─── LISTED ENTRIES ───

(** Splits a computation at its binds and branches. *)
Ltac frame :=
  repeat first
    [ solve [ auto with frame ]
    | apply keeps_this_bind; [ | intro ]
    | match goal with
      | |- keeps_this (if ?c then _ else _) => destruct c
      | |- keeps_this (match ?o with _ => _ end) => destruct o
      end ].

Lemma keeps_this_resolve (v : SendResponse) : keeps_this (@resolve M v).
Proof. unfold resolve. frame. Qed.

Lemma keeps_this_reject (v : SendResponse) : keeps_this (@reject M v).
Proof. unfold reject. frame. Qed.

#[local] Hint Resolve keeps_this_resolve keeps_this_reject : frame.

Lemma keeps_this_call_parse (raw : JsValue) : keeps_this (call_parse env raw).
Proof. unfold call_parse. frame. Qed.

#[local] Hint Resolve keeps_this_call_parse : frame.

Lemma keeps_this_post_callback (e r b : JsValue) :
  keeps_this (post_callback env e r b).
Proof. unfold post_callback. frame. Qed.

#[local] Hint Resolve keeps_this_post_callback : frame.

Lemma keeps_this_on_request (requestJson : JsValue) :
  keeps_this (on_request env requestJson).
Proof. unfold on_request, call_post. frame. Qed.

#[local] Hint Resolve keeps_this_on_request : frame.

Lemma keeps_this_executor (messageData : M) :
  keeps_this (executor env messageData).
Proof.
  unfold executor, call_validateCredentials, call_generateRequest. frame.
Qed.

(** *** The state [send] ends in, branch by branch *)

Variable client : Client.
Variable messageData : M.

Let checked : SendResponse :=
  validateCredentials env (serverId client) (apiKey client).

Let asked : list (Event M) :=
  [ EvValidateCredentials (serverId client) (apiKey client);
    EvGenerateRequest messageData ].

Lemma SendResult_eqb_eq (a b : SendResult) : SendResult_eqb a b = true <-> a = b.
Proof.
  unfold SendResult_eqb. destruct (SendResult_eq_dec a b); split; congruence.
Qed.

Lemma SendResult_eqb_neq (a b : SendResult) : SendResult_eqb a b = false <-> a <> b.
Proof.
  unfold SendResult_eqb. destruct (SendResult_eq_dec a b); split; congruence.
Qed.

Lemma send_credentials_refused :
  result checked <> Success ->
  send env client messageData
  = mkState client (Rejected checked)
      [ EvValidateCredentials (serverId client) (apiKey client); EvReject checked ].
Proof.
  intros H. apply SendResult_eqb_neq in H.
  unfold send, executor, call_validateCredentials, bind, getThis, log, ret; cbn.
  fold checked. rewrite H. reflexivity.
Qed.

Lemma send_factory_rejected (errorResult : SendResponse) :
  result checked = Success ->
  generateRequest env messageData = FRejected errorResult ->
  send env client messageData
  = mkState client (Rejected errorResult) (asked ++ [EvReject errorResult]).
Proof.
  intros H Hf. apply SendResult_eqb_eq in H.
  unfold send, executor, call_validateCredentials, call_generateRequest,
    bind, getThis, log, ret; cbn.
  fold checked. rewrite H, Hf. reflexivity.
Qed.

Lemma send_runs_on_request (requestJson : JsValue) :
  result checked = Success ->
  generateRequest env messageData = FResolved requestJson ->
  send env client messageData
  = snd (on_request env requestJson (mkState client Pending asked)).
Proof.
  intros H Hf. apply SendResult_eqb_eq in H.
  unfold send, executor, call_validateCredentials, call_generateRequest,
    bind, getThis, log, ret; cbn.
  fold checked. rewrite H, Hf. reflexivity.
Qed.

Lemma send_falsy_request (requestJson : JsValue) :
  result checked = Success ->
  generateRequest env messageData = FResolved requestJson ->
  truthy requestJson = false ->
  send env client messageData = mkState client Pending asked.
Proof.
  intros H Hf Ht. rewrite (send_runs_on_request requestJson H Hf).
  unfold on_request. rewrite Ht. reflexivity.
Qed.

Lemma send_runs_callback (requestJson : JsValue) :
  result checked = Success ->
  generateRequest env messageData = FResolved requestJson ->
  truthy requestJson = true ->
  let options := postOptions client requestJson in
  let reply := request_post env options in
  send env client messageData
  = snd (post_callback env (err reply) (res reply) (replyBody reply)
           (mkState client Pending (asked ++ [EvPost options]))).
Proof.
  intros H Hf Ht. rewrite (send_runs_on_request requestJson H Hf).
  unfold on_request. rewrite Ht. reflexivity.
Qed.

Lemma callback_without_error (e r b : JsValue) (st : State M) (response : SendResponse) :
  truthy e = false ->
  parse env r = Normal response ->
  promise st = Pending ->
  snd (post_callback env e r b st)
  = mkState (this st) (verdict response)
      (trace st ++ [EvParse r; verdictEvent response]).
Proof.
  intros He Hp Hs.
  unfold post_callback, call_parse, bind, log, ret, verdict, verdictEvent.
  rewrite He; cbn. rewrite Hp.
  destruct (SendResult_eqb (result response) Success); cbn;
    rewrite Hs, <- app_assoc; reflexivity.
Qed.

Lemma callback_parse_throws (e r b x : JsValue) (st : State M) :
  truthy e = false ->
  parse env r = Thrown x ->
  snd (post_callback env e r b st)
  = mkState (this st) (promise st) (trace st ++ [EvParse r]).
Proof.
  intros He Hp.
  unfold post_callback, call_parse, bind, log, ret, throw.
  rewrite He; cbn. rewrite Hp. reflexivity.
Qed.

Lemma callback_with_error (e r b : JsValue) (st : State M) :
  truthy e = true ->
  promise st = Pending ->
  snd (post_callback env e r b st)
  = mkState (this st) (Rejected (transportFailure e))
      (trace st ++ [EvReject (transportFailure e); EvParse r]
         ++ match parse env r with
            | Normal response => [verdictEvent response]
            | Thrown _ => []
            end).
Proof.
  intros He Hs.
  unfold post_callback, call_parse, reject, resolve, bind, log, settle, ret, throw,
    verdictEvent.
  rewrite He; cbn. rewrite Hs.
  replace (match e with
           | JsStr s => set_responseMessage (new_sendResponse UnknownError) s
           | _ => new_sendResponse UnknownError
           end) with (transportFailure e) by reflexivity.
  destruct (parse env r) as [response | x]; cbn.
  - destruct (SendResult_eqb (result response) Success); cbn;
      rewrite <- !app_assoc; reflexivity.
  - rewrite <- !app_assoc. reflexivity.
Qed.

End FacadeProperties.

(** *** Credentials (lines 97-102) *)

Lemma serverIdOk_false (v : JsValue) :
  Validator.serverIdOk v = false <-> ServerIdInvalid v.
Proof.
  unfold ServerIdInvalid, Missing. split.
  - destruct v; cbn; intros H;
      try (right; left; intros z; discriminate);
      try (left; auto; fail).
    right; right. exists z. split; [ reflexivity | ].
    apply Z.ltb_ge. exact H.
  - intros [[H | H] | [H | [z [H Hz]]]]; subst; try reflexivity.
    + destruct v; try reflexivity. exfalso. apply (H z). reflexivity.
    + cbn. apply Z.ltb_ge. exact Hz.
Qed.

Lemma apiKeyOk_false (v : JsValue) :
  Validator.apiKeyOk v = false <-> ApiKeyInvalid v.
Proof.
  unfold ApiKeyInvalid, Missing. split.
  - destruct v; cbn; intros H; try discriminate; auto.
    right. apply negb_false_iff, String.eqb_eq in H. subst. reflexivity.
  - intros [[H | H] | H]; subst; reflexivity.
Qed.

Lemma validateCredentials_rules : CredentialRules Validator.validateCredentials.
Proof.
  split; intros sid key.
  - intros H. apply serverIdOk_false in H.
    unfold Validator.validateCredentials. rewrite H. reflexivity.
  - intros Hs Hk. apply apiKeyOk_false in Hk.
    unfold Validator.validateCredentials.
    destruct (Validator.serverIdOk sid) eqn:E.
    + cbn. rewrite Hk. reflexivity.
    + exfalso. apply Hs, serverIdOk_false, E.
Qed.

───

Select every line above that contains the word "trace", and copy it.

      (trace st ++ [EvParse r; verdictEvent response]).
  = mkState (this st) (promise st) (trace st ++ [EvParse r]).
      (trace st ++ [EvReject (transportFailure e); EvParse r]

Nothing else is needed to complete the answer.